--- START ---
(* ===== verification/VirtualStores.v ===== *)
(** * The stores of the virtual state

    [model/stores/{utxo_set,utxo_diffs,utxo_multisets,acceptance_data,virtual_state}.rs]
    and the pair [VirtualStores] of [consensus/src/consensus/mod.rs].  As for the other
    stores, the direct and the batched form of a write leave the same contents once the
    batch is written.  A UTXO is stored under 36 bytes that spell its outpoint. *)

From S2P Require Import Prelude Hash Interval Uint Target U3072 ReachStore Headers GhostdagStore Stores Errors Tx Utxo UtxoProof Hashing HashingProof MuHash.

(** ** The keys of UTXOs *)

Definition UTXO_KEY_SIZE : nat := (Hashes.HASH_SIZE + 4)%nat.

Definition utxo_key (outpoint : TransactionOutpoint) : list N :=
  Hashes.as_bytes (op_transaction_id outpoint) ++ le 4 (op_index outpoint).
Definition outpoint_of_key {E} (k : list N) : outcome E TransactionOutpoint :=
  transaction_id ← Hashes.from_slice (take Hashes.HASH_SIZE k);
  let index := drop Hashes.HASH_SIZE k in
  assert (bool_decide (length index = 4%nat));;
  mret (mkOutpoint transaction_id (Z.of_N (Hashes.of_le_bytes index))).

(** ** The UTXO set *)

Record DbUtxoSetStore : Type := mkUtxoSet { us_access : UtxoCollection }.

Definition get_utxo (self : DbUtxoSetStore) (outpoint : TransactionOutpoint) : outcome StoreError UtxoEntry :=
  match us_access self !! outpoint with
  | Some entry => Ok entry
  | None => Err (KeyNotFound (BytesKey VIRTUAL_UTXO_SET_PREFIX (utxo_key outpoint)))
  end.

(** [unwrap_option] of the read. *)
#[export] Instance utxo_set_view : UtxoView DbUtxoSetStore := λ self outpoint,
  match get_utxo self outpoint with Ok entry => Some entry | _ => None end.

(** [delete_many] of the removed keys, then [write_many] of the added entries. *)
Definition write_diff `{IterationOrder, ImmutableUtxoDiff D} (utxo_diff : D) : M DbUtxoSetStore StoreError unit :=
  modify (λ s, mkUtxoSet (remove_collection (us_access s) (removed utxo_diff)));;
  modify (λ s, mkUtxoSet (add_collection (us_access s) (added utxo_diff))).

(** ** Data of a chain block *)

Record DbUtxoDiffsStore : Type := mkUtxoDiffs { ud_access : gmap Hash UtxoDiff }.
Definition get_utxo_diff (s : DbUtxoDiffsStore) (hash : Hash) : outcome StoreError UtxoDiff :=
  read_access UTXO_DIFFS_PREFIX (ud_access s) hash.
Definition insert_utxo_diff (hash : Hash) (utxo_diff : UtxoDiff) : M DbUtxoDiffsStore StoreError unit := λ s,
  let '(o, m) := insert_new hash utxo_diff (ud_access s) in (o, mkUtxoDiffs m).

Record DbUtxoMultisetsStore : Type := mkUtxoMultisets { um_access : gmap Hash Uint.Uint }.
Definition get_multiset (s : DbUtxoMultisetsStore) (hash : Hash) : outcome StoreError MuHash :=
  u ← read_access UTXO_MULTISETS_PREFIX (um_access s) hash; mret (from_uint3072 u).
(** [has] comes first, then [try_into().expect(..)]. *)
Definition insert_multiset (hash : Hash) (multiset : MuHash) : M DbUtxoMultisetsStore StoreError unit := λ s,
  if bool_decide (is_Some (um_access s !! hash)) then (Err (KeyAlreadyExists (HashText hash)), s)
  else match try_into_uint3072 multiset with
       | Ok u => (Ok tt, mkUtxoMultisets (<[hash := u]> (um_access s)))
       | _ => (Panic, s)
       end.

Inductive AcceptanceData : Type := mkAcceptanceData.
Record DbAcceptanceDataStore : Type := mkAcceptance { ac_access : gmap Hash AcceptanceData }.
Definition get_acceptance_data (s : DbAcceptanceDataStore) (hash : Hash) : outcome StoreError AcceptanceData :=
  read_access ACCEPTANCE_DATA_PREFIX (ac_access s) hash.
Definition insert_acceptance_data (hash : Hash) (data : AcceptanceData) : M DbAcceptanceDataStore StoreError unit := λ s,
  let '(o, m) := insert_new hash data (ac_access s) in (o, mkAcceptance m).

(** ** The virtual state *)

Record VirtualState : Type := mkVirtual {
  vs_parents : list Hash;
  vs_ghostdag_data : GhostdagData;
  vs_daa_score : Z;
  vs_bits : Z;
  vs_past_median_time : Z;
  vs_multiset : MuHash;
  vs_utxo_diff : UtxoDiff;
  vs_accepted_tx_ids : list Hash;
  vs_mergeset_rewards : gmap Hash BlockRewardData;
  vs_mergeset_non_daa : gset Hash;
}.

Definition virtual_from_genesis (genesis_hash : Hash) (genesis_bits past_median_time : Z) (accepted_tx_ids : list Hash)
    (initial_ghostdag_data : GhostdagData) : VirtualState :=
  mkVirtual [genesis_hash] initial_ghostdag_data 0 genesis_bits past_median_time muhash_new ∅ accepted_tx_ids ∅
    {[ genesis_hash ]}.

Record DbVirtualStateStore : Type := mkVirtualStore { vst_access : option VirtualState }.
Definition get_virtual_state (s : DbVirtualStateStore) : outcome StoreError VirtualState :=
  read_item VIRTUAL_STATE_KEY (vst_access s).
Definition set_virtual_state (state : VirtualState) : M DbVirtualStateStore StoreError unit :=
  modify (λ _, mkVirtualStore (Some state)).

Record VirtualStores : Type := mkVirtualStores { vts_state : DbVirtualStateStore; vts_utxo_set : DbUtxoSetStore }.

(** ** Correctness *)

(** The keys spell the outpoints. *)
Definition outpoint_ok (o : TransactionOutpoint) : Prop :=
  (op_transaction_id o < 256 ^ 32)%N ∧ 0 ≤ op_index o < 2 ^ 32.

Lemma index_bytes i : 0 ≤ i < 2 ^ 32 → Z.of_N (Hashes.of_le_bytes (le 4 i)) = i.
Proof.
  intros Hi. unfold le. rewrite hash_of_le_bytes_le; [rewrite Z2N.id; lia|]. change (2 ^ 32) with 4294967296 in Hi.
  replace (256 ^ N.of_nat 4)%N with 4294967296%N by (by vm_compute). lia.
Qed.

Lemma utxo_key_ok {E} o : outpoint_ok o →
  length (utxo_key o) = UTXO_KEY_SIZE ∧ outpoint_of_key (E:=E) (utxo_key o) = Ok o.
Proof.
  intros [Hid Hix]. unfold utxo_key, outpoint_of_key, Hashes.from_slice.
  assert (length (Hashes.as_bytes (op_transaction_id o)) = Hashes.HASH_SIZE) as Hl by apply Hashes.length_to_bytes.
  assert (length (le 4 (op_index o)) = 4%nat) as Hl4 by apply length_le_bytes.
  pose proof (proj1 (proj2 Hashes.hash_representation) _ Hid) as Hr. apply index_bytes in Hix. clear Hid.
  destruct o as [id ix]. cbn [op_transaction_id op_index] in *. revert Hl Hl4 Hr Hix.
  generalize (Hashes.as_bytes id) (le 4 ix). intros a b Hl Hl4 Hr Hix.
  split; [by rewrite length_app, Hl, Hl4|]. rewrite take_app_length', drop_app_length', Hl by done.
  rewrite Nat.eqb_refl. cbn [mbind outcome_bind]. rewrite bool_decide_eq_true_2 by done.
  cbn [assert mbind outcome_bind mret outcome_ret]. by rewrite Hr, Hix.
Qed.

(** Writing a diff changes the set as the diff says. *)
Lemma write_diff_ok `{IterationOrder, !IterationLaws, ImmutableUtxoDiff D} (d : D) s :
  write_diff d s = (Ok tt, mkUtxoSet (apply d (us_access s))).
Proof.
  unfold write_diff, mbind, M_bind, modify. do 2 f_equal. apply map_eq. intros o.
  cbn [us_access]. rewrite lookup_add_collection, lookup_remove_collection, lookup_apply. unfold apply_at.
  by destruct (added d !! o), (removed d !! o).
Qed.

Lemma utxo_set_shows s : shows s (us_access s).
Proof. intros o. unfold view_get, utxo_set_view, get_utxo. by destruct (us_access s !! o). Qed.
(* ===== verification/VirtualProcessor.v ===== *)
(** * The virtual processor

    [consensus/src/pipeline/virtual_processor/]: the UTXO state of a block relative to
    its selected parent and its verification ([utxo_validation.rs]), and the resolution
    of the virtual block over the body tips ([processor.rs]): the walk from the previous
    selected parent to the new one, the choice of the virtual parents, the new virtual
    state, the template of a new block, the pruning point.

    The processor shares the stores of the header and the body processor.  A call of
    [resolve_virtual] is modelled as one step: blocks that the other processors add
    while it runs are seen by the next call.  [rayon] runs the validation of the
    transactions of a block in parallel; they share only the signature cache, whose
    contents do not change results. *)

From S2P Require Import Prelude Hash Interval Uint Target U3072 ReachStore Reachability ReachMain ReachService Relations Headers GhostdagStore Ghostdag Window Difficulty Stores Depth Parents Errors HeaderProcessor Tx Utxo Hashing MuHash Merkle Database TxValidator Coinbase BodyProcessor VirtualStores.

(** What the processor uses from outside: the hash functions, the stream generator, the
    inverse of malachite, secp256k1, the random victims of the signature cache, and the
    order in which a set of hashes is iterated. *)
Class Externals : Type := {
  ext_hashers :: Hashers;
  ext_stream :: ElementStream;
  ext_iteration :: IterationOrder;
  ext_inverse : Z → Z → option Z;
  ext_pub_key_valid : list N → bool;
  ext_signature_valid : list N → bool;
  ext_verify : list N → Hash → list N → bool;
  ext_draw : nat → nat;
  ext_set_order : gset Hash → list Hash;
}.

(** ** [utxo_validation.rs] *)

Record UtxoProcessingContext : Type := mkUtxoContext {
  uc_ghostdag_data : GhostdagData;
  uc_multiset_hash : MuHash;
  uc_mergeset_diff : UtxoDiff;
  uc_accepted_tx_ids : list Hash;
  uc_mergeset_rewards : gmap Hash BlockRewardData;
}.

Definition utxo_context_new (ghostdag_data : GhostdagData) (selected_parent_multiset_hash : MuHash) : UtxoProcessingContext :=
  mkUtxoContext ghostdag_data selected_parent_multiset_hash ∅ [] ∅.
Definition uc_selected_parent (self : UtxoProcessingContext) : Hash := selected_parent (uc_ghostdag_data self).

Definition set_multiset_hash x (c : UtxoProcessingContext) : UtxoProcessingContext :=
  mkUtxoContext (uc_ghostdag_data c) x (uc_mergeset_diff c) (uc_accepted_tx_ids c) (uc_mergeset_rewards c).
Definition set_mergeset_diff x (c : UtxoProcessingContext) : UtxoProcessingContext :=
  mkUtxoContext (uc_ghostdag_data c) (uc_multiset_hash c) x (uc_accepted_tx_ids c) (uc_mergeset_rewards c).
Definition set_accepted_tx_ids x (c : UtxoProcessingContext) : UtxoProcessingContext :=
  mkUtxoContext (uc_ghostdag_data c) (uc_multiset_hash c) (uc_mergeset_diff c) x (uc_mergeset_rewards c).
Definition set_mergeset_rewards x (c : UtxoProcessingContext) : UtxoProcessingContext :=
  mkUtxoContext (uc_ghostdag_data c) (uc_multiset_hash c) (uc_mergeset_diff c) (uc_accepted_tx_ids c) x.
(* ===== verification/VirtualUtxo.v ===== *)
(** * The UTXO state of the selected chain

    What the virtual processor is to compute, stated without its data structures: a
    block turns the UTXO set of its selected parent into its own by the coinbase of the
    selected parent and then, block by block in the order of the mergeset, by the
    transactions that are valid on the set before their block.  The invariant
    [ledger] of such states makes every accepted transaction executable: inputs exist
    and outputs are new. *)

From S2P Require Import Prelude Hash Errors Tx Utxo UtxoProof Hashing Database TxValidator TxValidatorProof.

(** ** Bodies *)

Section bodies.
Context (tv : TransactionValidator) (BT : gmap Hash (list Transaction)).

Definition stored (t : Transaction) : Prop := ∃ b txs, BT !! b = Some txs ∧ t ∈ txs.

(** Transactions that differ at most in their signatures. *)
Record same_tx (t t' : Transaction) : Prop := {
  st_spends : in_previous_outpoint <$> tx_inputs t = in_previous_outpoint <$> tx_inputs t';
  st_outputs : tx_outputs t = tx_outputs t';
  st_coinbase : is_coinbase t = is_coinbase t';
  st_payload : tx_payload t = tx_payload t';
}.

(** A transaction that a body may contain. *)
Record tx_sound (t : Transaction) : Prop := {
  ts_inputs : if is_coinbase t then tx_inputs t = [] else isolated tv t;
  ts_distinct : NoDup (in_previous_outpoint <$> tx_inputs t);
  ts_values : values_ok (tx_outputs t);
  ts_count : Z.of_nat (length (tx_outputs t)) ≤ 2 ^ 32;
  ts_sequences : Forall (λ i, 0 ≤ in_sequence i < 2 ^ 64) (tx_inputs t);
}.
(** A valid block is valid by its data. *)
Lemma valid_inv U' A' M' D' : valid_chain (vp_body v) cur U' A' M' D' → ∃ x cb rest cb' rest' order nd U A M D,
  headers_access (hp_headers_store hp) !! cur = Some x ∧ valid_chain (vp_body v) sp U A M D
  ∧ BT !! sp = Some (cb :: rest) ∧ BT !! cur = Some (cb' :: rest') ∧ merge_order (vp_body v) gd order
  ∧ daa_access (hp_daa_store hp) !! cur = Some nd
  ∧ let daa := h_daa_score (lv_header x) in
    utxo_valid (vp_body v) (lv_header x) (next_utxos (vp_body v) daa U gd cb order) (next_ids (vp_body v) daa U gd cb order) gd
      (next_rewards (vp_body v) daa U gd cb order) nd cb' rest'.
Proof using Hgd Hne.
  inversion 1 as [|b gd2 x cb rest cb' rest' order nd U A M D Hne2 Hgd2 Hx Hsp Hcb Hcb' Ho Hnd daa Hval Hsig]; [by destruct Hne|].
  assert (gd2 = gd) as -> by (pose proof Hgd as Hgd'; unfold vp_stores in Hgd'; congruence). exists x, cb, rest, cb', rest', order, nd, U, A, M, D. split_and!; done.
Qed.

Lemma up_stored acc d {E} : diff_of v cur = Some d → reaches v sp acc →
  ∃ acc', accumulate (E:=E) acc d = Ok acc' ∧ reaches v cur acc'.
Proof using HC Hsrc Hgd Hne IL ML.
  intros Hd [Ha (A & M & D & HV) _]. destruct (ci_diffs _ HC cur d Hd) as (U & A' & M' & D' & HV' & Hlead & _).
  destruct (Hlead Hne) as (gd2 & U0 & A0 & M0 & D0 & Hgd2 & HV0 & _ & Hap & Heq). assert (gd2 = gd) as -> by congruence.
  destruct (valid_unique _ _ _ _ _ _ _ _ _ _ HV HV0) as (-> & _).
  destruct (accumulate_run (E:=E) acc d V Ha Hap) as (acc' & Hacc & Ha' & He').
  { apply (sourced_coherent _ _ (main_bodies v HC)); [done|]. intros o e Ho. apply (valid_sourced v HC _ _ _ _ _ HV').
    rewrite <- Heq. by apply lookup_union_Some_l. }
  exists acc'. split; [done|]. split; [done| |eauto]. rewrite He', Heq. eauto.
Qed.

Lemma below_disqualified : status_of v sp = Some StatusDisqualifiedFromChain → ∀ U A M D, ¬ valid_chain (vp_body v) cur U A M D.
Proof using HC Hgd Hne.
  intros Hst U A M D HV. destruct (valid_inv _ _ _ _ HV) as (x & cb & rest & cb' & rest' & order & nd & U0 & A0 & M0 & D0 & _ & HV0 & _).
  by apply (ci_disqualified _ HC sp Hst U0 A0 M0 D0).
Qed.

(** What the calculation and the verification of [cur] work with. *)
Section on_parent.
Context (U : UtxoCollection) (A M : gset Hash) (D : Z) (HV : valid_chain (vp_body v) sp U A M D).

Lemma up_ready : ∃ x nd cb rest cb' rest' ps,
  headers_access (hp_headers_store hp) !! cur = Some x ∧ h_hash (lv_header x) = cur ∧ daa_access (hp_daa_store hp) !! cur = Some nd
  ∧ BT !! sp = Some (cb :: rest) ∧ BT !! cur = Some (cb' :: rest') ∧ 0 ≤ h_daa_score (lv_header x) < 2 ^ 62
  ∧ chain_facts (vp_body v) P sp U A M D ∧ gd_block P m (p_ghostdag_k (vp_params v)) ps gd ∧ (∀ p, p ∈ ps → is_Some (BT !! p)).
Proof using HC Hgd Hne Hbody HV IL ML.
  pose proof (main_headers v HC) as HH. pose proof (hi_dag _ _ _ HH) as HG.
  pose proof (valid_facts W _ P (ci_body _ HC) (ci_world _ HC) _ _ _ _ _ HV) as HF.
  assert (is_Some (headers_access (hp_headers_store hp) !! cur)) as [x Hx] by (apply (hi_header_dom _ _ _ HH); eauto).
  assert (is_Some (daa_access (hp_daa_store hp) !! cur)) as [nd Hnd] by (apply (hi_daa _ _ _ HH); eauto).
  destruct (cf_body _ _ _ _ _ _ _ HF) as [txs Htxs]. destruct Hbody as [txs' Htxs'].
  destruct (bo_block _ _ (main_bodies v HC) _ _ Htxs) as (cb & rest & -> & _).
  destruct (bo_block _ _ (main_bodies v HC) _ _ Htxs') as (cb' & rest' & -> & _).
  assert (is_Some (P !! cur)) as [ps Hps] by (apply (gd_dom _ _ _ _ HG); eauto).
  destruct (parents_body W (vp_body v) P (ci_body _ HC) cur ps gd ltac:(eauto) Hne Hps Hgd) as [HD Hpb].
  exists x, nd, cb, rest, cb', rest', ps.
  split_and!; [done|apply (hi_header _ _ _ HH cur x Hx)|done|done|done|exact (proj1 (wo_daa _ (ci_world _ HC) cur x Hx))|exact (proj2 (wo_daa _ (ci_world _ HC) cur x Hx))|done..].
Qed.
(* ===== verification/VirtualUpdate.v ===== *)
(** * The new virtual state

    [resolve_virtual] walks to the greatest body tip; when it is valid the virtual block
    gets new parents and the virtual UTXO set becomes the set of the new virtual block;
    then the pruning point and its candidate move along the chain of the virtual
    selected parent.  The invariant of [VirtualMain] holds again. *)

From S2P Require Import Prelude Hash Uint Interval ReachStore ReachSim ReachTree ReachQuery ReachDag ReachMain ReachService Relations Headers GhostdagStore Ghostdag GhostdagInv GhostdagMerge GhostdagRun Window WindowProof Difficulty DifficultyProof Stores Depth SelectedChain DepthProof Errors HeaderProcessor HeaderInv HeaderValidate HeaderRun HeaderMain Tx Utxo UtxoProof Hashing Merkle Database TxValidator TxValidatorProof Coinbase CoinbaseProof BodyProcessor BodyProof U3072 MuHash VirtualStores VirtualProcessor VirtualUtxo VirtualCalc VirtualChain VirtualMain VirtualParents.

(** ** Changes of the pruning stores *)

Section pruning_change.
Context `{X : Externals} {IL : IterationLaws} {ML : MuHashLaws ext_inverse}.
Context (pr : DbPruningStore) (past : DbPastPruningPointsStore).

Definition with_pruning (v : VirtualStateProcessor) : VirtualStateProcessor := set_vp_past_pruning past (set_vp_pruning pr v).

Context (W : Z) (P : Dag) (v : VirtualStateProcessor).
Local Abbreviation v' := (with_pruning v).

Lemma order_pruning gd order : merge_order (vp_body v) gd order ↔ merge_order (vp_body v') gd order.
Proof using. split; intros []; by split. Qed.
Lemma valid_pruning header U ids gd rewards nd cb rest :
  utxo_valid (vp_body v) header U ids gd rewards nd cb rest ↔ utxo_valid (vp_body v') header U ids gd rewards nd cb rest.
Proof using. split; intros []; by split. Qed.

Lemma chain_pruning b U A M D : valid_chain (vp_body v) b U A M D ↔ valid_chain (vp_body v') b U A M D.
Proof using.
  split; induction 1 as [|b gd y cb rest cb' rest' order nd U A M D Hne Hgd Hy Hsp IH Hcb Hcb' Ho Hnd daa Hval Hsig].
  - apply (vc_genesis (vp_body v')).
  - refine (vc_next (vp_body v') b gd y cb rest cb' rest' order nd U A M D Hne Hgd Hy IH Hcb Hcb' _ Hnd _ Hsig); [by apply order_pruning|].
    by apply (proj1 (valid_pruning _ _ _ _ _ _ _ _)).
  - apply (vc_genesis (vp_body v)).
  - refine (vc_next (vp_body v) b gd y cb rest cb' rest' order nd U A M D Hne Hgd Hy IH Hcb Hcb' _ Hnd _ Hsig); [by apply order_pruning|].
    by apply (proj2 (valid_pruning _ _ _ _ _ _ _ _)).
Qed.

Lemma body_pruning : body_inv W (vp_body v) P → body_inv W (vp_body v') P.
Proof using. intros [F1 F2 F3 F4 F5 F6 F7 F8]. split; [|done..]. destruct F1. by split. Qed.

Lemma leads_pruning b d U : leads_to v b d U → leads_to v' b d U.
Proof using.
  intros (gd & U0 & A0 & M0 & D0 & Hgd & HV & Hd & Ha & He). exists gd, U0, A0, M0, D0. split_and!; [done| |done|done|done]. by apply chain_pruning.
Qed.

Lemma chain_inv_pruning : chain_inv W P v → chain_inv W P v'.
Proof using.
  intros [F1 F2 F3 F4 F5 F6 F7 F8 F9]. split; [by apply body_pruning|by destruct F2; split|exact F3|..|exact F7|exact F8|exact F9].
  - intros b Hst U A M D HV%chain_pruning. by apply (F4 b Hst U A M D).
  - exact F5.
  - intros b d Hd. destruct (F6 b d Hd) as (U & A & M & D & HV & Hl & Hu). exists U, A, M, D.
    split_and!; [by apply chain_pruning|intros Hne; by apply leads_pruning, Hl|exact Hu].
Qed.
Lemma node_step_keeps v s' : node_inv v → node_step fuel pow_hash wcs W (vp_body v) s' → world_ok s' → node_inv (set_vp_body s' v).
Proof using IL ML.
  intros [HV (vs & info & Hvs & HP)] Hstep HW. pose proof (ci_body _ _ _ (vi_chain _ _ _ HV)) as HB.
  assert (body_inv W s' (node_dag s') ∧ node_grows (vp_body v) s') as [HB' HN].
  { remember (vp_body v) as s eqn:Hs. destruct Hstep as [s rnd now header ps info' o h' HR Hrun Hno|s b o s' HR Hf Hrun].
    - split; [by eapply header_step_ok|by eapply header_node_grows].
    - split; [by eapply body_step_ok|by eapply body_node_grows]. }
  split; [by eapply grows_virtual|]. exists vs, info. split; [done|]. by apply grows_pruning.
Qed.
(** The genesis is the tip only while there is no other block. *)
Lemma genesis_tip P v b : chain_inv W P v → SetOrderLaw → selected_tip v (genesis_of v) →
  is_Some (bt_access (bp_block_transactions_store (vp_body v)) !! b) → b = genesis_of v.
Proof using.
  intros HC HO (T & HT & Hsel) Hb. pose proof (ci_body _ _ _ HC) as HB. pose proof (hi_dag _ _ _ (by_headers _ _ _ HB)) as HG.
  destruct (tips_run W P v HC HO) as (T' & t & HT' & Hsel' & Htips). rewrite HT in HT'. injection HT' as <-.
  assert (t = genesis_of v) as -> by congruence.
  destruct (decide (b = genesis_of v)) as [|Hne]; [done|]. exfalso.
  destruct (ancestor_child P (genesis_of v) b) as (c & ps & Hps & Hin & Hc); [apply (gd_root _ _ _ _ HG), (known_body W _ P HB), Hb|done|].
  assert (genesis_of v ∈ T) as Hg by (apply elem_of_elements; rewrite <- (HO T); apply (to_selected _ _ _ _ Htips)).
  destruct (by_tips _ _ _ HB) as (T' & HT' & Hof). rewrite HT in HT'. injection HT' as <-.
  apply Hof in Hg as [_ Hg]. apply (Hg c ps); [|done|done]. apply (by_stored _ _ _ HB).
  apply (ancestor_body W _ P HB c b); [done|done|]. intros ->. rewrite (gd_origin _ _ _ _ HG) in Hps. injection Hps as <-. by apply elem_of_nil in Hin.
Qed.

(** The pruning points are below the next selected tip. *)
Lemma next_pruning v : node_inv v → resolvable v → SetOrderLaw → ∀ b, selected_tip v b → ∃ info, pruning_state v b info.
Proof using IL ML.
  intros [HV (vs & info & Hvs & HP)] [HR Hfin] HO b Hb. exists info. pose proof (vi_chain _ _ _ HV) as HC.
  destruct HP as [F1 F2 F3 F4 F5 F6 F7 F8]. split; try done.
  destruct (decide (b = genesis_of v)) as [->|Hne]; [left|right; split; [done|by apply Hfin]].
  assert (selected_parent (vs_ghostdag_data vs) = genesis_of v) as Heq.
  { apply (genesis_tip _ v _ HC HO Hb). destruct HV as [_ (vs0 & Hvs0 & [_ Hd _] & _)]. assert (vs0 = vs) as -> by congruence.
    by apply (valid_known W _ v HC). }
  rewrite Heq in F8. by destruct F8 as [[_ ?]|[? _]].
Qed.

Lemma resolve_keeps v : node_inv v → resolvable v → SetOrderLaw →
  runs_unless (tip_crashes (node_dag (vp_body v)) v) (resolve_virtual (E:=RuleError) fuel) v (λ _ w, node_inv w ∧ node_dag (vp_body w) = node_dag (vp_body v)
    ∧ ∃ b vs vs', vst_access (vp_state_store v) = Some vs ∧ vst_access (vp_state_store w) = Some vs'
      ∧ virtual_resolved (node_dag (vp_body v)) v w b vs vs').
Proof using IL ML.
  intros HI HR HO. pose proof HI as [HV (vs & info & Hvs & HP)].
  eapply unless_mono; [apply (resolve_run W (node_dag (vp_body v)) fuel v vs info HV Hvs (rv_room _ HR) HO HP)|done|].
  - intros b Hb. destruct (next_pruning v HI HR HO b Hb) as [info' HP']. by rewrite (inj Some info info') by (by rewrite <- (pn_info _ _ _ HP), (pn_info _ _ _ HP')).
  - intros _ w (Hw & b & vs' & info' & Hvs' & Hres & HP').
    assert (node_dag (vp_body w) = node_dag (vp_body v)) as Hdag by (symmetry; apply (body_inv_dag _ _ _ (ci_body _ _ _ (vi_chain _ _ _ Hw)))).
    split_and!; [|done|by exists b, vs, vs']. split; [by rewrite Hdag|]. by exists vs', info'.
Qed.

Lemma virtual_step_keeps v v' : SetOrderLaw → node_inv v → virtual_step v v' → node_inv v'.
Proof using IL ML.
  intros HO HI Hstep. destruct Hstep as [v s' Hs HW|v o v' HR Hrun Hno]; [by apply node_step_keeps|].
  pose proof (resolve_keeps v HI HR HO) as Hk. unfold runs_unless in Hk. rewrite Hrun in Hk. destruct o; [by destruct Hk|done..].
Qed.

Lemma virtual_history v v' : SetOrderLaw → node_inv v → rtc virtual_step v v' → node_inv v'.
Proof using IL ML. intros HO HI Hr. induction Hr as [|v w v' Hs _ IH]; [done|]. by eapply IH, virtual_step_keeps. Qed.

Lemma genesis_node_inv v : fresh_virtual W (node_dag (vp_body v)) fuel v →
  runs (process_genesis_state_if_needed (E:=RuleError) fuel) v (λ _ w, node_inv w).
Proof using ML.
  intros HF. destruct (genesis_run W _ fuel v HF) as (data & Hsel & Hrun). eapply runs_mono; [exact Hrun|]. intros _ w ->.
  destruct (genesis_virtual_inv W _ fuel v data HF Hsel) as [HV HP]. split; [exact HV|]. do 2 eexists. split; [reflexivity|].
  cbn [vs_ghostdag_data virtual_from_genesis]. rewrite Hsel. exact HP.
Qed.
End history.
--- END ---
WORK INSTRUCTION:
Only one part of the material above is to be transcribed, namely the lines starting with the line that has "ts_count : Z.of_nat" and going on through the line that has "inversion 1 as", exactly as they stand.

PROBLEM SOLUTION:
  ts_count : Z.of_nat (length (tx_outputs t)) ≤ 2 ^ 32;
  ts_sequences : Forall (λ i, 0 ≤ in_sequence i < 2 ^ 64) (tx_inputs t);
}.
(** A valid block is valid by its data. *)
Lemma valid_inv U' A' M' D' : valid_chain (vp_body v) cur U' A' M' D' → ∃ x cb rest cb' rest' order nd U A M D,
  headers_access (hp_headers_store hp) !! cur = Some x ∧ valid_chain (vp_body v) sp U A M D
  ∧ BT !! sp = Some (cb :: rest) ∧ BT !! cur = Some (cb' :: rest') ∧ merge_order (vp_body v) gd order
  ∧ daa_access (hp_daa_store hp) !! cur = Some nd
  ∧ let daa := h_daa_score (lv_header x) in
    utxo_valid (vp_body v) (lv_header x) (next_utxos (vp_body v) daa U gd cb order) (next_ids (vp_body v) daa U gd cb order) gd
      (next_rewards (vp_body v) daa U gd cb order) nd cb' rest'.
Proof using Hgd Hne.
  inversion 1 as [|b gd2 x cb rest cb' rest' order nd U A M D Hne2 Hgd2 Hx Hsp Hcb Hcb' Ho Hnd daa Hval Hsig]; [by destruct Hne|].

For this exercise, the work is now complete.